Update both devices, then recheck the Phone notification mirror so the watch is not stuck in a custom state that blocks call alerts.
- Install iOS updates — On iPhone, go to Settings > General > Software Update and install any update you see.
- Install watchOS updates — In the Watch app, go to General > Software Update, keep the watch on the charger, and install the update.
- Confirm Phone mirroring — In the Watch app, open Phone and set alerts to mirror the iPhone, then place a test call.

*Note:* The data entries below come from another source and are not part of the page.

(** [memcpy] of [c] over the bytes [[p, p + length c)] of [l]. *)
Definition splice (p : nat) (c l : list A) : list A :=
  take p l ++ c ++ drop (p + length c) l.

(** The [n] elements from position [p]. *)
Definition slice (p n : nat) (l : list A) : list A := take n (drop p l).

Lemma length_splice p c l :
  (p + length c ≤ length l)%nat → length (splice p c l) = length l.
Proof.
  intros. unfold splice. rewrite !length_app, length_take, length_drop. lia.
Qed.

Lemma length_slice p n l :
  (p + n ≤ length l)%nat → length (slice p n l) = n.
Proof. intros. unfold slice. rewrite length_take, length_drop. lia. Qed.

Lemma splice_nil p l : splice p [] l = l.
Proof. unfold splice. simpl. rewrite Nat.add_0_r. apply take_drop. Qed.

Lemma slice_0 p l : slice p 0 l = [].
Proof. by unfold slice. Qed.

(** Writing two adjacent chunks is writing their concatenation. *)
Lemma splice_app p c d l :
  (p ≤ length l)%nat →
  splice (p + length c) d (splice p c l) = splice p (c ++ d) l.
Proof.
  intros. unfold splice. rewrite !length_app.
  rewrite take_app, (take_ge (take p l)) by (rewrite length_take; lia).
  rewrite length_take, (min_l p) by lia.
  replace (p + length c - p)%nat with (length c) by lia.
  rewrite take_app_length.
  rewrite drop_app_ge by (rewrite length_take; lia).
  rewrite length_take, (min_l p) by lia.
  replace (p + length c + length d - p)%nat with (length c + length d)%nat by lia.
  rewrite drop_app_ge by lia. rewrite drop_drop.
  rewrite <- !app_assoc. do 4 f_equal. lia.
Qed.

Lemma slice_app p n m l :
  slice p n l ++ slice (p + n) m l = slice p (n + m) l.
Proof.
  unfold slice. rewrite <- drop_drop. generalize (drop p l) as k. intros k.
  rewrite take_take_drop. done.
Qed.

(** What was written is read back. *)
Lemma slice_splice p c l :
  (p ≤ length l)%nat → slice p (length c) (splice p c l) = c.
Proof.
  intros. unfold slice, splice. rewrite drop_app_ge by (rewrite length_take; lia).
  rewrite length_take, (min_l p) by lia. rewrite Nat.sub_diag. simpl.
  apply take_app_length.
Qed.

(** Data before and after the written range is untouched. *)
Lemma slice_splice_before p n q c l :
  (p + n ≤ q)%nat → (q ≤ length l)%nat →
  slice p n (splice q c l) = slice p n l.
Proof.
  intros. unfold slice, splice.
  transitivity (take n (drop p (take q l ++ drop q l))); [|by rewrite take_drop].
  rewrite !drop_app_le by (rewrite length_take; lia).
  rewrite !take_app_le by (rewrite length_drop, length_take; lia).
  done.
Qed.

Lemma slice_splice_after p n q c l :
  (q + length c ≤ p)%nat → (q ≤ length l)%nat →
  slice p n (splice q c l) = slice p n l.
Proof.
  intros. unfold slice, splice. rewrite app_assoc, drop_app_ge;
    rewrite length_app, length_take, (min_l q) by lia; [|lia].
  rewrite drop_drop. do 2 f_equal. lia.
Qed.
End slices.

(** ** Concatenations of blocks of one size *)

Section blocks.
Context {A : Type}.
Implicit Types ls : list (list A).

Definition all_length (b : nat) ls : Prop := Forall (λ l, length l = b) ls.

Lemma all_length_app b ls ks :
  all_length b ls → all_length b ks → all_length b (ls ++ ks).
Proof. apply Forall_app_2. Qed.

Lemma length_concat_blocks b ls :
  all_length b ls → length (concat ls) = (b * length ls)%nat.
Proof.
  induction 1 as [|l ls Hl _ IH]; simpl; [lia|]. rewrite length_app, IH. lia.
Qed.

Lemma drop_concat_blocks b ls i :
  all_length b ls → drop (b * i) (concat ls) = concat (drop i ls).
Proof.
  intros H. revert i. induction H as [|l ls Hl _ IH]; intros [|i]; simpl.
  - by rewrite drop_nil.
  - by rewrite drop_nil.
  - by rewrite Nat.mul_0_r.
  - rewrite drop_app_ge by lia. rewrite <- IH. f_equal. lia.
Qed.

Lemma take_concat_blocks b ls i :
  all_length b ls → take (b * i) (concat ls) = concat (take i ls).
Proof.
  intros H. revert i. induction H as [|l ls Hl _ IH]; intros [|i]; simpl.
  - by rewrite take_nil.
  - by rewrite take_nil.
  - by rewrite Nat.mul_0_r.
  - rewrite take_app_ge by lia. rewrite <- IH. do 2 f_equal. lia.
Qed.

(** A block is a slice of the whole. *)
Lemma slice_concat_blocks b ls i l p n :
  all_length b ls → ls !! i = Some l → (p + n ≤ b)%nat →
  slice (b * i + p) n (concat ls) = slice p n l.
Proof.
  intros H Hi Hp. unfold slice.
  assert (length l = b) as Hl by (eapply Forall_lookup_1 in H; eauto).
  rewrite <- drop_drop, (drop_concat_blocks b) by done.
  rewrite (drop_S _ _ _ Hi). simpl.
  rewrite drop_app_le by lia. rewrite take_app_le by (rewrite length_drop; lia).
  done.
Qed.

(** Writing inside one block is writing in the whole. *)
Lemma splice_concat_blocks b ls i l p c :
  all_length b ls → ls !! i = Some l → (p + length c ≤ b)%nat →
  concat (<[i := splice p c l]> ls) = splice (b * i + p) c (concat ls).
Proof.
  intros H Hi Hp.
  assert (length l = b) as Hl by (eapply Forall_lookup_1 in H; eauto).
  assert (Hlt : (i < length ls)%nat) by (by eapply lookup_lt_Some).
  rewrite insert_take_drop by done. rewrite concat_app. simpl.
  unfold splice.
  replace (b * i + p + length c)%nat with (b * i + (p + length c))%nat by lia.
  rewrite <- (drop_drop _ _ (b * i)%nat).
  rewrite <- (take_take_drop (concat ls) (b * i) p).
  rewrite (take_concat_blocks b), !(drop_concat_blocks b) by done.
  rewrite !(drop_S _ _ _ Hi). simpl.
  rewrite (take_app_le l), (drop_app_le l) by lia.
  by rewrite <- !app_assoc.
Qed.

Lemma all_length_insert b ls i l :
  all_length b ls → length l = b → all_length b (<[i := l]> ls).
Proof. intros. by apply Forall_insert. Qed.
End blocks.

#[export] Hint Resolve all_length_app all_length_insert : megalo.

(** ** Sorted containers

    [std::set] keeps its elements sorted by the comparator: the model is the
    list in iteration order, an iterator its index. *)

Section count_while.
Context {A : Type}.
Implicit Types (f : A → bool) (l : list A).

(** Length of the longest prefix of elements that satisfy [f]: the index
    [lower_bound] and similar searches stop at. *)
Fixpoint count_while (f : A → bool) (l : list A) : nat :=
  match l with
  | [] => 0
  | x :: l => if f x then S (count_while f l) else 0
  end.

Lemma count_while_le f l : (count_while f l ≤ length l)%nat.
Proof. induction l as [|x l IH]; simpl; [done|]. destruct (f x); simpl; lia. Qed.

Lemma count_while_take f l : Forall (λ x, f x = true) (take (count_while f l) l).
Proof.
  induction l as [|x l IH]; simpl; [constructor|].
  destruct (f x) eqn:E; simpl; by constructor.
Qed.

Lemma count_while_lookup f l x : l !! count_while f l = Some x → f x = false.
Proof.
  induction l as [|y l IH]; simpl; [done|]. destruct (f y) eqn:E; simpl; [done|].
  by intros [= <-].
Qed.

(** In a sorted list where [f] is closed downwards every later element fails. *)
Lemma count_while_drop (R : A → A → Prop) f l :
  StronglySorted R l →
  (∀ x y, x ∈ l → y ∈ l → R x y → f y = true → f x = true) →
  Forall (λ x, f x = false) (drop (count_while f l) l).
Proof.
  induction 1 as [|x l Hs IH Hx]; intros Hf; simpl; [constructor|].
  destruct (f x) eqn:E; simpl.
  - apply IH. intros y z Hy Hz. apply Hf; set_solver.
  - constructor; [done|]. rewrite Forall_forall in Hx |- *. intros y Hy.
    destruct (f y) eqn:Ey; [|done]. rewrite <- E. symmetry.
    apply (Hf x y); [set_solver|set_solver|by apply Hx|done].
Qed.
End count_while.

Section sorted.
Context {A : Type} (R : A → A → Prop).
Implicit Types l : list A.

Lemma StronglySorted_app l k :
  StronglySorted R (l ++ k) ↔
  StronglySorted R l ∧ StronglySorted R k ∧ (∀ x y, x ∈ l → y ∈ k → R x y).
Proof.
  induction l as [|x l IH]; simpl.
  - split; [|by intros (_&?&_)]. intros Hk. split; [constructor|]. split; [done|].
    intros x y Hx. by apply elem_of_nil in Hx.
  - split.
    + inversion_clear 1 as [|?? Hs Hx]. apply IH in Hs as (?&?&?).
      apply Forall_app in Hx as [? Hk].
      split; [by constructor|]. split; [done|].
      intros y z [->|Hy]%elem_of_cons Hz; [|eauto].
      by eapply Forall_forall in Hk.
    + intros (Hs&Hk&Hlk). inversion Hs as [|?? Hl Hx]; subst. constructor.
      * apply IH. split; [done|]. split; [done|]. intros y z Hy Hz.
        apply Hlk; [by apply elem_of_cons; right|done].
      * apply Forall_app; split; [done|]. apply Forall_forall. intros y Hy.
        apply Hlk; [by apply elem_of_cons; left|done].
Qed.

Lemma StronglySorted_take_drop n l :
  StronglySorted R l →
  StronglySorted R (take n l) ∧ StronglySorted R (drop n l) ∧
  (∀ x y, x ∈ take n l → y ∈ drop n l → R x y).
Proof. intros H. apply StronglySorted_app. by rewrite take_drop. Qed.
(* ===== verification/Bytes.v ===== *)
(** * Bytes, memory images of integers and the byte order (megalo/endian.h)

    A [char] buffer is a list of [byte].  [mem_of] and [val_of] are the memory
    image of an n-byte integer on a machine of a given byte order and its
    inverse (what [memcpy] between an integer and a buffer does); [bswap] is
    libc's [bswap_16]/[bswap_32]/[bswap_64], which reverses the bytes.  The
    byte order of the host is an argument everywhere, so the theorems hold on
    both kinds of machine. *)
From Stdlib Require Export Strings.Byte.
From Stdlib Require Export Strings.String.
From coqutil Require Export Byte Word.LittleEndianList.
From stdpp Require Import gmap.
From stdpp Require Export list.
From S2P Require Import Prelude.

#[global] Open Scope list_scope.
#[global] Open Scope Z_scope.
Abbreviation length := Datatypes.length.
Abbreviation bytes := (list byte).

(** A string literal as the [std::string] (or C string) it denotes. *)
Definition str (s : String.string) : bytes := String.list_byte_of_string s.
Arguments str s%_string.

#[export] Instance byte_eq_decision : EqDecision byte := Byte.byte_eq_dec.
#[export] Program Instance byte_countable : Countable byte :=
  inj_countable' byte.unsigned byte.of_Z _.
Next Obligation. intros b. apply byte.of_Z_unsigned. Qed.
#[export] Instance byte_inhabited : Inhabited byte := populate x00.

Lemma byte_range (b : byte) : 0 ≤ byte.unsigned b < 256.
Proof. apply byte.unsigned_range. Qed.

Lemma unsigned_of_Z_small z : 0 ≤ z < 256 → byte.unsigned (byte.of_Z z) = z.
Proof. intros. rewrite byte.unsigned_of_Z. by apply wrap_id. Qed.

(** ** The byte order *)

Inductive byte_order := MEGALO_LITTLE_ENDIAN | MEGALO_BIG_ENDIAN.
#[export] Instance byte_order_eq_dec : EqDecision byte_order.
Proof. solve_decision. Defined.

(** Width in bits of an [n]-byte integer. *)
Definition bits (n : nat) : Z := Z.of_nat n * 8.

Lemma bits_pos n : (0 < n)%nat → 0 < bits n.
Proof. unfold bits. lia. Qed.

Definition mem_of (o : byte_order) (n : nat) (v : Z) : bytes :=
  match o with
  | MEGALO_LITTLE_ENDIAN => le_split n v
  | MEGALO_BIG_ENDIAN => rev (le_split n v)
  end.

Definition val_of (o : byte_order) (m : bytes) : Z :=
  match o with
  | MEGALO_LITTLE_ENDIAN => le_combine m
  | MEGALO_BIG_ENDIAN => le_combine (rev m)
  end.

Lemma length_mem_of o n v : length (mem_of o n v) = n.
Proof. destruct o; simpl; rewrite ?length_rev; apply length_le_split. Qed.

Lemma val_of_mem_of o n v : val_of o (mem_of o n v) = wrap (bits n) v.
Proof.
  destruct o; simpl; rewrite ?rev_involutive; apply le_combine_split.
Qed.

Lemma mem_of_val_of o n m : length m = n → mem_of o n (val_of o m) = m.
Proof.
  intros. destruct o; simpl.
  - by apply split_le_combine'.
  - rewrite split_le_combine' by (by rewrite length_rev). apply rev_involutive.
Qed.

Lemma mem_of_wrap o n v : mem_of o n (wrap (bits n) v) = mem_of o n v.
Proof.
  unfold wrap, bits. destruct o; simpl; rewrite (le_split_mod v); done.
Qed.

Lemma mem_of_swrap o n v : (0 < n)%nat → mem_of o n (swrap (bits n) v) = mem_of o n v.
Proof.
  intros. rewrite <- mem_of_wrap, wrap_swrap by (by apply bits_pos).
  apply mem_of_wrap.
Qed.

Lemma val_of_range o n m : length m = n → unsigned_in (bits n) (val_of o m).
Proof.
  intros <-. unfold unsigned_in, bits. rewrite Z.mul_comm. destruct o; simpl.
  - apply le_combine_bound.
  - rewrite <- (length_rev m). apply le_combine_bound.
Qed.

(** ** [byteswap] *)

(** libc's [bswap_16], [bswap_32], [bswap_64] (n = 2, 4, 8). *)
Definition bswap (n : nat) (x : Z) : Z := le_combine (rev (le_split n x)).

Lemma mem_of_bswap o n x : mem_of o n (bswap n x) = rev (mem_of o n x).
Proof.
  unfold bswap. destruct o; simpl;
    rewrite split_le_combine' by (by rewrite length_rev, length_le_split); done.
Qed.

Lemma bswap_bswap n x : bswap n (bswap n x) = wrap (bits n) x.
Proof.
  unfold bswap at 1. change (rev (le_split n (bswap n x)))
    with (rev (mem_of MEGALO_LITTLE_ENDIAN n (bswap n x))).
  rewrite mem_of_bswap, rev_involutive. apply le_combine_split.
Qed.

Lemma bswap_wrap n x : bswap n (wrap (bits n) x) = bswap n x.
Proof.
  unfold bswap. f_equal. f_equal.
  apply (mem_of_wrap MEGALO_LITTLE_ENDIAN).
Qed.

Lemma bswap_range n x : unsigned_in (bits n) (bswap n x).
Proof.
  apply (val_of_range MEGALO_LITTLE_ENDIAN).
  by rewrite length_rev, length_le_split.
Qed.

(** [byteswap(T)] of endian.h at an unsigned [n]-byte type: the argument is
    converted to the unsigned type, swapped and converted back to [T]. *)
Definition byteswap (n : nat) (value : Z) : Z := bswap n (wrap (bits n) value).

(** The same template at a signed [n]-byte type. *)
Definition byteswap_signed (n : nat) (value : Z) : Z :=
  swrap (bits n) (bswap n (wrap (bits n) value)).

(** [byteswapOnLittleEndian] and [byteswapOnBigEndian]: which body is compiled
    depends on the host's byte order. *)
Definition byteswapOnLittleEndian (host : byte_order) (n : nat) (t : Z) : Z :=
  match host with
  | MEGALO_BIG_ENDIAN => t
  | MEGALO_LITTLE_ENDIAN => byteswap n t
  end.

Definition byteswapOnBigEndian (host : byte_order) (n : nat) (t : Z) : Z :=
  match host with
  | MEGALO_BIG_ENDIAN => byteswap n t
  | MEGALO_LITTLE_ENDIAN => t
  end.

Lemma byteswap_involutive n v : byteswap n (byteswap n v) = wrap (bits n) v.
Proof. unfold byteswap. by rewrite !bswap_wrap, bswap_bswap. Qed.

Lemma byteswapOnLittleEndian_involutive host n v :
  unsigned_in (bits n) v →
  byteswapOnLittleEndian host n (byteswapOnLittleEndian host n v) = v.
Proof.
  intros. destruct host; simpl; [|done].
  rewrite byteswap_involutive. by apply wrap_id.
Qed.

Lemma mem_of_byteswap o n v : mem_of o n (byteswap n v) = rev (mem_of o n v).
Proof. unfold byteswap. by rewrite bswap_wrap, mem_of_bswap. Qed.

Lemma mem_of_byteswap_signed o n v :
  (0 < n)%nat → mem_of o n (byteswap_signed n v) = rev (mem_of o n v).
Proof.
  intros. unfold byteswap_signed. rewrite mem_of_swrap by done.
  by rewrite bswap_wrap, mem_of_bswap.
Qed.

(** The other byte order: its memory image is the reversed one. *)
Lemma mem_of_other (o o' : byte_order) n v :
  o ≠ o' → rev (mem_of o n v) = mem_of o' n v.
Proof. destruct o, o'; simpl; rewrite ?rev_involutive; congruence. Qed.

Lemma val_of_other (o o' : byte_order) m :
  o ≠ o' → val_of o (rev m) = val_of o' m.
Proof. destruct o, o'; simpl; rewrite ?rev_involutive; congruence. Qed.

(** Reading an [n]-byte integer in the other byte order is reading it in the
    host's and swapping. *)
Lemma byteswap_val_of o o' n m :
  o ≠ o' → length m = n → byteswap n (val_of o m) = val_of o' m.
Proof.
  intros Ho Hm. rewrite <- (val_of_other o o') by done.
  rewrite <- (mem_of_val_of o n m Hm) at 2.
  rewrite <- mem_of_byteswap, val_of_mem_of.
  symmetry. apply wrap_id, bswap_range.
Qed.

Create Rewrite HintDb megalo_bytes.
#[export] Hint Rewrite length_mem_of val_of_mem_of : megalo_bytes.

Use This Symptom Table To Pick The Fastest Fix
| What You Notice | Most Likely Cause | First Fix To Try |
|---|---|---|
| The call shows on the watch with no sound | Silent Mode, low haptics, or Theater Mode | Turn off Silent Mode and raise haptics |
| The phone is silent, audio is in earbuds or car | Bluetooth or call audio routing | Set routing to Automatic and test with Bluetooth off |
| Calls ring only from certain contacts | Focus People list filtering others | Allow calls from Everyone for a test |
When It Is Deeper Than Settings
If the steps above did not fix it, narrow it down with two checks. First, confirm the watch can play sound and haptics. Next, confirm the phone side is not failing calls, since the watch depends on the iPhone call stream.
Test Speaker, Haptics, And Reboot Cleanly
Reboots clear stuck audio sessions and can restore alerts that stopped firing.
- Play a watch alert — In Sounds & Haptics, play an alert and listen for the speaker.
- Test haptics with a timer — Set a one minute timer and feel the tap when it ends.
- Force restart the watch — Hold the side button and Digital Crown until the Apple logo appears.
Check Cellular Watch Scenarios
If you use a cellular Apple Watch, test with the iPhone powered off. If calls ring on Wi Fi or Bluetooth but fail on cellular, the plan or carrier side is the suspect.
- Confirm the plan is active — In the Watch app, open Cellular and confirm the plan shows as connected.
- Check signal — Open Control Center on the watch and confirm you have a cellular signal.
- Toggle cellular — Turn cellular off and on, then test a call again.
Use Unpairing As The Last Software Step
Unpairing rebuilds the watch connection and restores default notification settings. It takes time, so use it when nothing else changes the outcome.
- Back up the iPhone — Make a fresh backup so your watch data can sync back cleanly.
- Unpair in the Watch app — Tap All Watches, tap the info button, and choose Unpair Apple Watch.
- Test calls early — After pairing, test a call before adding extra apps and schedules.
Now place another test call and listen again.
After the fix, run one final test call with your normal setup. If alerts drop again, recheck Silent Mode, Focus schedules, and call audio routing first. Those three areas cause most repeat cases.